(** * ASVspoof-pytorch: [model_main.py]

    A shallow embedding of the training / evaluation driver
    [asvspoof2019-master/model_main.py] and the properties of it that the
    specification states.

    Conventions of the embedding.
    - A Python [int] is a [Z]; a Python [float] is an exact rational [Q]
      (no rounding is modelled); a [str] is a [string].
    - A one-dimensional array is a [list]; a two-dimensional array is the
      list of its rows.
    - A Python computation that may raise is a [result]: [Ok v] when it
      returns [v], [Raise e] when the exception [e] escapes.
    - The directory tree the script works in is the [gset string] of the
      paths that exist. *)

From Stdlib Require Import ZArith QArith Qround Lia List String Ascii.
From Stdlib Require Import DecimalString.
From stdpp Require Import base option list gmap sets strings.

Open Scope string_scope.
Open Scope list_scope.
Open Scope Z_scope.

(** ** Exceptions and results *)

Inductive pyexn : Type :=
  | ZeroDivisionError
  | ValueError
  | NameError (name : string)
  | AssertionError (msg : string)
  | KeyError
  | FileNotFoundError (path : string)
  | SystemExit (code : Z)
  | OtherError (what : string).

(** The class name Python reports for an exception. *)
Definition exn_name (e : pyexn) : string :=
  match e with
  | ZeroDivisionError => "ZeroDivisionError"
  | ValueError => "ValueError"
  | NameError _ => "NameError"
  | AssertionError _ => "AssertionError"
  | KeyError => "KeyError"
  | FileNotFoundError _ => "FileNotFoundError"
  | SystemExit _ => "SystemExit"
  | OtherError what => what
  end.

○ ○ ○

**Activity:**
Only the lines from the one containing "- The directory" through the last line of the records should appear, each written out exactly.

**Solution:**
    - The directory tree the script works in is the [gset string] of the
      paths that exist. *)

From Stdlib Require Import ZArith QArith Qround Lia List String Ascii.
From Stdlib Require Import DecimalString.
From stdpp Require Import base option list gmap sets strings.

Open Scope string_scope.
Open Scope list_scope.
Open Scope Z_scope.

(** ** Exceptions and results *)

Inductive pyexn : Type :=
  | ZeroDivisionError
  | ValueError
  | NameError (name : string)
  | AssertionError (msg : string)
  | KeyError
  | FileNotFoundError (path : string)
  | SystemExit (code : Z)
  | OtherError (what : string).

(** The class name Python reports for an exception. *)
Definition exn_name (e : pyexn) : string :=
  match e with
  | ZeroDivisionError => "ZeroDivisionError"
  | ValueError => "ValueError"
  | NameError _ => "NameError"
  | AssertionError _ => "AssertionError"
  | KeyError => "KeyError"
  | FileNotFoundError _ => "FileNotFoundError"
  | SystemExit _ => "SystemExit"
  | OtherError what => what
  end.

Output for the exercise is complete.